INPUT:

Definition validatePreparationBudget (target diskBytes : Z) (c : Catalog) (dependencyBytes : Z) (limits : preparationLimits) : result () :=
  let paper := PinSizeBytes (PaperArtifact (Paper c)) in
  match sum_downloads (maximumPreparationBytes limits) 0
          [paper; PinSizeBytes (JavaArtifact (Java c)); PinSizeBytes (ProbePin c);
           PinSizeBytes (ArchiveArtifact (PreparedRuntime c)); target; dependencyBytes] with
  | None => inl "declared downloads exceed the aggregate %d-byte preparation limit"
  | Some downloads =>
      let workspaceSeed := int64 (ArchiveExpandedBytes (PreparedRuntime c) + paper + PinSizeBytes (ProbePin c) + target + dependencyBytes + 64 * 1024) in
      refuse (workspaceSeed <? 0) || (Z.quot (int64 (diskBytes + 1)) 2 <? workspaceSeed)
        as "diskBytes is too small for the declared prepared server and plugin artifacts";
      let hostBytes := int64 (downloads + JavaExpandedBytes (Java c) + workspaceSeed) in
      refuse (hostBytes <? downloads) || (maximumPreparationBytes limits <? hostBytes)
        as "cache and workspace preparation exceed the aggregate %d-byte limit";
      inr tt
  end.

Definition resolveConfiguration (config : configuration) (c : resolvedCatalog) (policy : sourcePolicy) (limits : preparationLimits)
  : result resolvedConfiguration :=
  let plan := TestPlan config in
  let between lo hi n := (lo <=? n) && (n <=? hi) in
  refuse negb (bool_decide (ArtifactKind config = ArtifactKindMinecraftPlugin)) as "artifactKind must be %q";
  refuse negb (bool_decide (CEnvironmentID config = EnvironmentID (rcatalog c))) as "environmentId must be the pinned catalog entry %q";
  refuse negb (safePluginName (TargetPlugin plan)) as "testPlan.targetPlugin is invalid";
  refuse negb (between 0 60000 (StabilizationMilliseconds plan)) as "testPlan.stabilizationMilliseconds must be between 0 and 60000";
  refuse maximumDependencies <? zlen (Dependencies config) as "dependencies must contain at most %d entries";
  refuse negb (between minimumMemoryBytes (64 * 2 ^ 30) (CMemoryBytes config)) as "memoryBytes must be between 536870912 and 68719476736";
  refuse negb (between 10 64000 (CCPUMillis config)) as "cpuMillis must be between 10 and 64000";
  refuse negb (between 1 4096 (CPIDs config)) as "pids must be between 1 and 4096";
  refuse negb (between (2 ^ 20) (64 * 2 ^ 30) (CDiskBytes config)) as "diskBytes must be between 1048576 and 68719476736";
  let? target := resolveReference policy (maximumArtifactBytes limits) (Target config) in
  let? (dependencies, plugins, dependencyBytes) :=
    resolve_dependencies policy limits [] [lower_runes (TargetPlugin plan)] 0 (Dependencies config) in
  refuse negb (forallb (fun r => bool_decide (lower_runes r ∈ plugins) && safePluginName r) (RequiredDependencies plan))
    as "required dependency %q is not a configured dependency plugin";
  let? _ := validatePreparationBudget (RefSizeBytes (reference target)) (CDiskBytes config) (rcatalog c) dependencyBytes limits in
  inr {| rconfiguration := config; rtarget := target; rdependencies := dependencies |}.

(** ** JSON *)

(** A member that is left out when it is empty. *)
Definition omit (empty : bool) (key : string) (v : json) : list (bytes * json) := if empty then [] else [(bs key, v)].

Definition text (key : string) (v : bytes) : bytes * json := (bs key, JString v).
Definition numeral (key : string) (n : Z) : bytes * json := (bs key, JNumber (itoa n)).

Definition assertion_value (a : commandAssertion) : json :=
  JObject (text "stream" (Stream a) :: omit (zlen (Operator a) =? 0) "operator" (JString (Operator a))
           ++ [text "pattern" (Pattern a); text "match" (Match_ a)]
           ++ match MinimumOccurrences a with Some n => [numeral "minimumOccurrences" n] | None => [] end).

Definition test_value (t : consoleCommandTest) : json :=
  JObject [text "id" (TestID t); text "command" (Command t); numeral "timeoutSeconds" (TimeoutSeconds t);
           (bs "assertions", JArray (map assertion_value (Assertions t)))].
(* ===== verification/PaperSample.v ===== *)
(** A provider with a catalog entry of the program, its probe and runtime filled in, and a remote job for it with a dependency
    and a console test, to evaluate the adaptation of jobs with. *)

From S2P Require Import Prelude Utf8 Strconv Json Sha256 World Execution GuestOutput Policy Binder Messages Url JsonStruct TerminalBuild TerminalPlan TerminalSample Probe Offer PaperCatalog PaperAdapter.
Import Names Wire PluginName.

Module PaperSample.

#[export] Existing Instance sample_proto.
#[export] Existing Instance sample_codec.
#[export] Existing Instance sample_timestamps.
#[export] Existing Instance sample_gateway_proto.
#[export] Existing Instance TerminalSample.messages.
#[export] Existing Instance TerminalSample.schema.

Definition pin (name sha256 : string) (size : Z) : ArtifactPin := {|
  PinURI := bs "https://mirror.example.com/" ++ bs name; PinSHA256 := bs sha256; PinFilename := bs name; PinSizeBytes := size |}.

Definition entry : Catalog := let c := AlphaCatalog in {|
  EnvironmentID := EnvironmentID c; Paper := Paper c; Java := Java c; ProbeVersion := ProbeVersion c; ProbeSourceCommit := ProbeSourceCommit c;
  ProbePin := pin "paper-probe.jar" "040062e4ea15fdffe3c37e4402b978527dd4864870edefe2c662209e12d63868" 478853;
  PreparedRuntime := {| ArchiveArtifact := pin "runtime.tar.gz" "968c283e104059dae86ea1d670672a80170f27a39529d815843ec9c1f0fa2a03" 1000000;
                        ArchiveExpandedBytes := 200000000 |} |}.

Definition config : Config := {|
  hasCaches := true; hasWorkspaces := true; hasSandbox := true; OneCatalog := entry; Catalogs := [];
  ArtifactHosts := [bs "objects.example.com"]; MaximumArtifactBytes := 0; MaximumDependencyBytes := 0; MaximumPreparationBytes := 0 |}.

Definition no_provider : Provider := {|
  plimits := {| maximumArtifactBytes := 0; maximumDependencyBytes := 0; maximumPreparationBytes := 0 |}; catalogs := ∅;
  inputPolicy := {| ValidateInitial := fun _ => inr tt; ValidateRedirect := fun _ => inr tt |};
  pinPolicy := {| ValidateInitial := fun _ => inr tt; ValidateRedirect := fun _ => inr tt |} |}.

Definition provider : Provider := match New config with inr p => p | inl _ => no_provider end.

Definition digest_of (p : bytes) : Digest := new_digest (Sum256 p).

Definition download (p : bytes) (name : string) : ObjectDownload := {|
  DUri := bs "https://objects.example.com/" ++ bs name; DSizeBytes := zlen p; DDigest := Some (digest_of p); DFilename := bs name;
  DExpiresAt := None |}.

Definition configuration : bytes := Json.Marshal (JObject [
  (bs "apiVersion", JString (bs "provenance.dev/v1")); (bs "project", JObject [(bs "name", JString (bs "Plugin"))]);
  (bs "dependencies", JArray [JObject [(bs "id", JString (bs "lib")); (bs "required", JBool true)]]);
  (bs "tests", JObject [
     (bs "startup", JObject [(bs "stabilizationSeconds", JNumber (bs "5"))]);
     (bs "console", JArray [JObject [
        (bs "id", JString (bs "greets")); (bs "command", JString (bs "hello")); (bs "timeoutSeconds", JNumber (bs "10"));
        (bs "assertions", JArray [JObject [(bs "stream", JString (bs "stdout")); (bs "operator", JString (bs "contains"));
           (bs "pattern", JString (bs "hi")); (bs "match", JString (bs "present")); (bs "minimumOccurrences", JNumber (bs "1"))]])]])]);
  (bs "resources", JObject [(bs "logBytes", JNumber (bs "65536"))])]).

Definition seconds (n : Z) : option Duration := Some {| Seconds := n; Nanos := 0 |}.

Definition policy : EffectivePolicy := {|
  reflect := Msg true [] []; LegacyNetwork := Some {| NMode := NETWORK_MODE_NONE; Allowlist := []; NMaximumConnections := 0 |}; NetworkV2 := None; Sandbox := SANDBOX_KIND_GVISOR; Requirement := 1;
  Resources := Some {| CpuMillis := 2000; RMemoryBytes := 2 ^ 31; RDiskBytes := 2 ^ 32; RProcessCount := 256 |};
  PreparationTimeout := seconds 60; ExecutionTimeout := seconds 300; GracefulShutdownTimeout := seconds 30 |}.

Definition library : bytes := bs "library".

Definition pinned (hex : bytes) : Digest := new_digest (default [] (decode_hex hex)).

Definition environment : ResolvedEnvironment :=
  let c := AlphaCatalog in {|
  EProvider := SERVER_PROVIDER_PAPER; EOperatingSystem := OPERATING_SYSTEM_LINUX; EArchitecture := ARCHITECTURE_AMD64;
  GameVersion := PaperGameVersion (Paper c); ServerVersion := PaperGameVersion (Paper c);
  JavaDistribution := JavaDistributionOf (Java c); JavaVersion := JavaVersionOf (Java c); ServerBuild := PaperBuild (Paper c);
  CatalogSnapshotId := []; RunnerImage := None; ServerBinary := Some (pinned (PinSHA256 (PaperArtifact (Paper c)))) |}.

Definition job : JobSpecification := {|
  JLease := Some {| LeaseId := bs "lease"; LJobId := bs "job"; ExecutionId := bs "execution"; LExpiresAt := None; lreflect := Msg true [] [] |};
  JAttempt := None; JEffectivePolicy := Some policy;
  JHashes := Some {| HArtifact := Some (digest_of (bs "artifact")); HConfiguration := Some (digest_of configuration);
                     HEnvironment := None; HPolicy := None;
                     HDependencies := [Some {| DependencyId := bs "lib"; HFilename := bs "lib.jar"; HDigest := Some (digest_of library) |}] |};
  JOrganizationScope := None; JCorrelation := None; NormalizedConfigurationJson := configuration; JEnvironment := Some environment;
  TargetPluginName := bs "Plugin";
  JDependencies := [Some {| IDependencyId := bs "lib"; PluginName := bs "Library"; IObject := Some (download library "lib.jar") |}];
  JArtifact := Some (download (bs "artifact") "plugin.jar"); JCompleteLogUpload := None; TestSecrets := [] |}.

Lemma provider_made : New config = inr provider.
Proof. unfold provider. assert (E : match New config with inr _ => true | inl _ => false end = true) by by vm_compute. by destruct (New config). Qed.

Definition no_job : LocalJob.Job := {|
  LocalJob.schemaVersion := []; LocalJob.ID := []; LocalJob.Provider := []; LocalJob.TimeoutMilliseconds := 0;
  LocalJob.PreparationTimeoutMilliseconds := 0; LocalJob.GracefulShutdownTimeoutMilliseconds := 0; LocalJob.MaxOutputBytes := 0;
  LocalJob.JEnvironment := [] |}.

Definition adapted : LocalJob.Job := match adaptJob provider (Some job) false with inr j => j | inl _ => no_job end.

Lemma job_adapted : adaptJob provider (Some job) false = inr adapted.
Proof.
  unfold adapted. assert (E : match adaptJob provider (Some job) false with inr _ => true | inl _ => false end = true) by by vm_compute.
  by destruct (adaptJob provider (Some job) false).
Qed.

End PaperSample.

TASK GOAL: Find the line with "#[export] Existing Instance TerminalSample.messages." in the entries above. Retype it and each line after it, exactly, through the line with "PinURI := bs", and stop there.

RESULT OF THE EXERCISE:
#[export] Existing Instance TerminalSample.messages.
#[export] Existing Instance TerminalSample.schema.

Definition pin (name sha256 : string) (size : Z) : ArtifactPin := {|
  PinURI := bs "https://mirror.example.com/" ++ bs name; PinSHA256 := bs sha256; PinFilename := bs name; PinSizeBytes := size |}.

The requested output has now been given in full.